Today, however, Maduro remains in power, and a surge in Venezuelan immigrants has emerged as a flash point in the U.S. presidential election. Though Venezuelan mass migration to the United States only began after President Biden took office, concern among Trump officials about the sanctions’ potential effects, including on migration, was more extensive than previously known, according to interviews with more than two dozen current and former U.S. officials.

“This is the point I made at the time: I said the sanctions were going to grind the Venezuelan economy into dust and have huge human consequences, one of which would be out-migration,” said Thomas Shannon, who served as undersecretary for political affairs at the State Department under President Donald Trump.  “The sanctions clearly helped generate faster out-migration,” Shannon said. “And you knew it was only going to be a matter of time before these people decided to migrate north”

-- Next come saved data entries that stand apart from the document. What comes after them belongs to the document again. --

(* ===== verification/Server.v ===== *)
(** * The server

    [Server] of [include/telling/server.h] and [src/telling/server.cpp]: the
    relays and the directory of services put together.  [ServerEnv] holds the
    communicators that the directory calls (its own, and the publishing relay)
    and implements the interface [ServicesEnv]; the operations of the relays
    that need the directory are here. *)
From stdpp Require Import gmap.
From S2P Require Import Prelude.
From S2P Require Import Nng.
From S2P Require Import MsgUtil.
From S2P Require Import Status.
From S2P Require Import MsgLayout.
From S2P Require Import MsgView.
From S2P Require Import MsgWriter.
From S2P Require Import Pattern.
From S2P Require Import HostAddress.
From S2P Require Import AsyncSend.
From S2P Require Import AsyncRecv.
From S2P Require Import ServiceReply.
From S2P Require Import Socket.
From S2P Require Import Boxes.
From S2P Require Import PrefixMap.
From S2P Require Import Route.
From S2P Require Import Relays.
From S2P Require Import Services.

(** ** The communicators of the directory

    [register_reply], with its threads and its socket; [publish_events]; the
    relay [server.publish]; and the history: the answers and the reports that
    were accepted. *)
Record ServerEnv (P msg : Type) : Type := mkServerEnv {
  en_register : ReplyOps.Sys unit msg;
  en_register_socket : Socket P;
  en_events : SendBox P msg;
  en_publish : PubSub P msg;
  en_answers : list (QueryID * msg);
  en_announced : list msg;
}.
Arguments mkServerEnv {P msg} _ _ _ _ _ _.
Arguments en_register {P msg} _.
Arguments en_register_socket {P msg} _.
Arguments en_events {P msg} _.
Arguments en_publish {P msg} _.
Arguments en_answers {P msg} _.
Arguments en_announced {P msg} _.

(** The directory as the handler of [register_reply]: [async_prep] and
    [async_sent] do nothing, [async_error] writes to the log; [async_recv] is
    [ServicesOps.async_recv], a step of its own. *)
#[export] Instance Directory_handler {msg} : AsyncRespond unit msg := {
  rep_recv _ _ h := (inr None, h);
  rep_prep _ m h := (inr (Some m), h);
  rep_sent _ h := h;
  rep_error _ _ h := h;
}.

(** [Server]; [sv_ID] gives the addresses [address_register] and
    [address_internal]. *)
Record Server (PM R P msg : Type) : Type := mkServer {
  sv_ID : bytes;
  sv_pull : PushPull P msg;
  sv_reply : ReqRep P msg;
  sv_services : Services PM R (ServerEnv P msg);
}.
Arguments mkServer {PM R P msg} _ _ _ _.
Arguments sv_ID {PM R P msg} _.
Arguments sv_pull {PM R P msg} _.
Arguments sv_reply {PM R P msg} _.
Arguments sv_services {PM R P msg} _.

(** The hosts of a server, in the order of the arguments of [Listen]. *)
Inductive HOST : Set := REPLY_HOST | PUBLISH_HOST | PULL_HOST.

#[export] Instance HOST_eq_dec : EqDecision HOST.
Proof. solve_decision. Defined.

Module ServerOps.
Section Ops.
Context {PM R P msg : Type}.
Context `{NngMsg msg} {Hpm : PrefixMap PM R} {Hroute : Routing R msg} {Hpipe : PipeEventHandler P}.
Context (nng_open : bool → PROTOCOL → result exn Z).
Context (make_connector : bool → Z → bytes → gset Z → result exn Z).
Context (pf : PLATFORM).

(** ** What the directory calls *)

Definition respondTo (id : QueryID) (m : msg) : M exn (ServerEnv P msg) unit := λ e,
  let '(r, y) := ReplyOps.respond id m (ReplyOps.y_reply (en_register e)) in
  (r, mkServerEnv (ReplyOps.mkSys y (ReplyOps.y_threads (en_register e))) (en_register_socket e)
        (en_events e) (en_publish e)
        (match r with Ret _ => en_answers e ++ [(id, m)] | _ => en_answers e end) (en_announced e)).

Definition publish_event (m : msg) : M exn (ServerEnv P msg) unit := λ e,
  let '(r, b) := SendBoxOps.publish m (en_events e) in
  (r, mkServerEnv (en_register e) (en_register_socket e) b (en_publish e) (en_answers e)
        (match r with Ret _ => en_announced e ++ [m] | _ => en_announced e end)).

Definition set_publish_relay (p : PubSub P msg) (e : ServerEnv P msg) :=
  mkServerEnv (en_register e) (en_register_socket e) (en_events e) p (en_answers e) (en_announced e).

(** [server.publish.subscribe.dial(host)] and [.disconnect(path)]; the latter
    takes the path for a URI. *)
Definition on_subscriber (op : M exn (Socket P) unit) : M exn (ServerEnv P msg) unit :=
  zoom (λ e, ps_subscribe (en_publish e))
    (λ k e, set_publish_relay (RelayOps.set_subscribe k (en_publish e)) e) op.
Definition sub_dial (host : HostAddress) : M exn (ServerEnv P msg) unit :=
  on_subscriber (RouteOps.dial_socket make_connector pf host).
Definition sub_disconnect (path : bytes) : M exn (ServerEnv P msg) unit :=
  on_subscriber (SocketOps.disconnect path).

Definition Server_env : ServicesEnv (ServerEnv P msg) msg := {|
  env_respondTo := respondTo;
  env_publish := publish_event;
  env_sub_dial := sub_dial;
  env_sub_disconnect := sub_disconnect;
|}.

(** ** Construction *)

Definition address_register (ID : bytes) : HostAddress := Host.InProc (ID ++ lit "/register").
Definition address_internal (ID : bytes) : HostAddress := Host.InProc (ID ++ lit "/internal").

(** The constructor of the directory, up to the start of the management
    thread: [made] is what [make_ctx] gives for the first context of
    [register_reply], [aios] the exception of [make_aio], if it throws, [self]
    the directory as the handler of its pipes. *)
Definition new_directory (ID : bytes) (made : exn + QueryID) (aios : option exn) (self : P) (publish : PubSub P msg) :
    result exn (Services PM R (ServerEnv P msg)) :=
  k ← SocketOps.open_socket nng_open SERVICE REQ_REP STANDARD;
  events ← SendBoxOps.Publish_Box nng_open;
  y ← RouteOps.init (ReplyOps.initialize (Some tt) made aios) ReplyOps.new;
  k ← RouteOps.init (SocketOps.setPipeHandler (Some self)) k;
  k ← RouteOps.init (RelayOps.listen_socket make_connector pf (address_register ID)) k;
  events ← RouteOps.init (zoom sb_socket SendBoxOps.set_box_socket
             (RouteOps.dial_socket make_connector pf (address_internal ID))) events;
  Ret (ServicesOps.new_services
         (mkServerEnv (ReplyOps.mkSys (ReplyOps.set_ready (SocketOps.isReady k) y) []) k events publish [] [])).

Abbreviation S := (Server PM R P msg).
Abbreviation SV := (M exn S).

Definition set_pull (r : PushPull P msg) (s : S) := mkServer (sv_ID s) r (sv_reply s) (sv_services s).
Definition set_reply (r : ReqRep P msg) (s : S) := mkServer (sv_ID s) (sv_pull s) r (sv_services s).
Definition set_services (v : Services PM R (ServerEnv P msg)) (s : S) :=
  mkServer (sv_ID s) (sv_pull s) (sv_reply s) v.
Definition set_relay (p : PubSub P msg) (s : S) :=
  set_services (ServicesOps.set_env (set_publish_relay p (v_env (sv_services s))) (sv_services s)) s.
Definition sv_publish (s : S) : PubSub P msg := en_publish (v_env (sv_services s)).

(** An operation on [hostSocket()] of each relay. *)
Definition on_reply_host (op : M exn (Socket P) unit) : SV unit :=
  zoom (λ s, rr_reply_ext (sv_reply s)) (λ k s, set_reply (RelayOps.set_reply_ext k (sv_reply s)) s) op.
Definition on_publish_host (op : M exn (Socket P) unit) : SV unit :=
  zoom (λ s, sb_socket (ps_publish (sv_publish s)))
    (λ k s, set_relay (RelayOps.set_publish_socket k (sv_publish s)) s) op.
Definition on_pull_host (op : M exn (Socket P) unit) : SV unit :=
  zoom (λ s, pp_socket (sv_pull s)) (λ k s, set_pull (RelayOps.set_pull_socket k (sv_pull s)) s) op.

(** The arguments of [Listen] and [Disconnect]. *)
Definition on_host (op : M exn (Socket P) unit) (h : HOST) : SV unit :=
  match h with
  | REPLY_HOST => on_reply_host op
  | PUBLISH_HOST => on_publish_host op
  | PULL_HOST => on_pull_host op
  end.

(** [ARGS_CALL_REF]: the hosts in the order of the evaluation of the arguments,
    which the language does not specify. *)
Fixpoint args_call_ref (op : M exn (Socket P) unit) (order : list HOST) : SV unit :=
  match order with
  | [] => mret tt
  | h :: order => on_host op h;; args_call_ref op order
  end.

Definition open (base : HostAddress) (order order' : list HOST) : SV unit :=
  CommunicatorOps.catch_nng
    (args_call_ref (RelayOps.listen_socket make_connector pf base) order)
    (args_call_ref (SocketOps.at_base pf SocketOps.disconnect base) order').
(** [Disconnect] is [noexcept]. *)
Definition close (base : HostAddress) (order : list HOST) : SV unit :=
  noexcept (args_call_ref (SocketOps.at_base pf SocketOps.disconnect base) order).

(** The constructor.  An exception of [open] ends it, after the members have
    been destroyed. *)
Definition new_server (ID : bytes) (made : exn + QueryID) (aios : option exn) (self : P) (open_inproc : bool)
    (order order' : list HOST) : result exn S :=
  publish ← RelayOps.new_PubSub nng_open make_connector pf (address_internal ID);
  pull ← RelayOps.new_PushPull nng_open;
  reply ← RelayOps.new_ReqRep nng_open make_connector pf (address_internal ID);
  services ← new_directory ID made aios self publish;
  let s := mkServer ID pull reply services in
  if open_inproc then RouteOps.init (open (Host.InProc ID) order order') s else Ret s.

(** ** The relays and the directory *)

Definition in_services {A} (m : M exn (Services PM R (ServerEnv P msg)) A) : SV A := zoom sv_services set_services m.
Definition in_reply {A} (m : M exn (ReqRep P msg) A) : SV A := zoom sv_reply set_reply m.

(** The error reply of [ReqRep]: [kept] is the message, if it was not moved. *)
Definition error_reply (status : Z) (uri : bytes) (kept : option msg) : M exn (MsgWriter msg) unit :=
  startReply_std status;;
  (if status =? HttpStatus.toInt HttpStatus.NotFound
   then writeBody (lit "No service for URI `" ++ uri ++ lit "`")
   else if status =? HttpStatus.toInt HttpStatus.ServiceUnavailable
   then writeBody (lit "Service exists but forwarding failed.")
   else mret tt);;
  match kept with
  | Some m => setNNGHeader (msg_header m)
  | None => mret tt
  end.

(** [ReqRep::async_recv(ClientRequesting, msg)].  The view refers to the bytes
    of the message, which are still there after a failure. *)
Definition client_requesting (m : msg) : SV unit :=
  match View.parse REQUEST (msg_body m) with
  | Throw (MsgException _ _ _) => mret tt
  | Throw e => throw e
  | Fault f => fail f
  | Ret request =>
      uri ← lift (View.uriString request);
      routed ← in_services (ServicesOps.routeRequest uri m);
      let '(status, kept) := (routed : Z * option msg) in
      if HttpStatus.isSuccessful status then mret tt
      else
        reply ← lift (ServicesOps.written (error_reply status uri kept));
        in_reply (RelayOps.service_replying reply)
  end.

(** [PushPull::async_recv(Pulling, msg)]: a message that cannot be routed is
    dropped. *)
Definition pulling (m : msg) : SV unit :=
  match View.parse REQUEST (msg_body m) with
  | Throw (MsgException _ _ _) => mret tt
  | Throw e => throw e
  | Fault f => fail f
  | Ret request =>
      uri ← lift (View.uriString request);
      _ ← in_services (ServicesOps.routePush uri m);
      mret tt
  end.

(** The callbacks of the receiving loops. *)
Definition request_received (r : nng_error) (m : msg) : SV unit :=
  noexcept (s ← get;
            (if rl_handler (rr_recv (sv_reply s)) && bool_decide (r = success) then client_requesting m else mret tt);;
            in_reply (zoom rr_recv RelayOps.set_rep_recv (AsyncRecvLoop.complete r m))).

Definition push_received (r : nng_error) (m : msg) : SV unit :=
  noexcept (s ← get;
            (if rl_handler (pp_loop (sv_pull s)) && bool_decide (r = success) then pulling m else mret tt);;
            zoom sv_pull set_pull (zoom pp_loop RelayOps.set_pull_loop (AsyncRecvLoop.complete r m))).

(** ** Destruction

    [~Services]: the handler of [register_reply] expires and the management
    thread is told to end and joined.  The routes of the table are not
    deleted: [v_routes] stays as it is. *)
Definition destroy_directory : M exn (Services PM R (ServerEnv P msg)) unit :=
  modify (λ s, ServicesOps.set_env
    (let e := v_env s in
     mkServerEnv (ReplyOps.mkSys (ReplyOps.set_handler None (ReplyOps.y_reply (en_register e)))
                    (ReplyOps.y_threads (en_register e)))
       (en_register_socket e) (en_events e) (en_publish e) (en_answers e) (en_announced e)) s);;
  modify (λ s, mkServices (v_map s) (v_route_open s) (v_route_close s) false (v_registrationMap s) (v_routes s) (v_env s)).

(** [~Server]: the members, the last one first. *)
Definition destroy_server : SV unit :=
  in_services destroy_directory;;
  in_reply RelayOps.destroy_ReqRep;;
  zoom sv_pull set_pull RelayOps.destroy_PushPull;;
  zoom sv_publish set_relay RelayOps.destroy_PubSub.

End Ops.
End ServerOps.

Today, it is estimated that more than seven million Venezuelans have left the country due to the severe economic situation that has developed since 2012. Neocons such as John Bolton blame the Venezuelan governments “mismanagement” not US sanctions:

Proponents, such as former top Trump aide John Bolton, defend the sanctions as a critically important, though unsuccessful, effort to force out Maduro, or at least limit the funds at his disposal. Venezuelans had already started fleeing before the sanctions were imposed, they stress, escaping an economic crisis rooted not in U.S. penalties but in mismanagement by Maduro and his predecessor, authoritarian leader Hugo Chávez

However, it was the crippling US sanctions imposed on Venezuela that caused the destruction of its economy:

But other former Trump officials, particularly at the State and Treasury departments, say it is clear U.S. sanctions aggravated an already dire situation with little clear upside. Venezuela’s economy contracted by a staggering 71 percent from 2012 to 2020 — the largest such drop in modern history for a country not at war — as the U.S. impeded its oil industry and curtailed access to international markets

There are Venezuelans who do blame both the Maduro government and US sanctions for their economic situation such as Rosa Grande who was “optimistic about the sanctions when they were first imposed” and that she hoped “Maduro will “go to jail because he destroyed my future, the future of my children, and the future of my country.” However, by 2020, the US sanctions destroyed her father’s business forcing her to move to the U.S., “The sanctions “just led to more misery, and more hunger,” said Grande, who now lives in North Carolina.”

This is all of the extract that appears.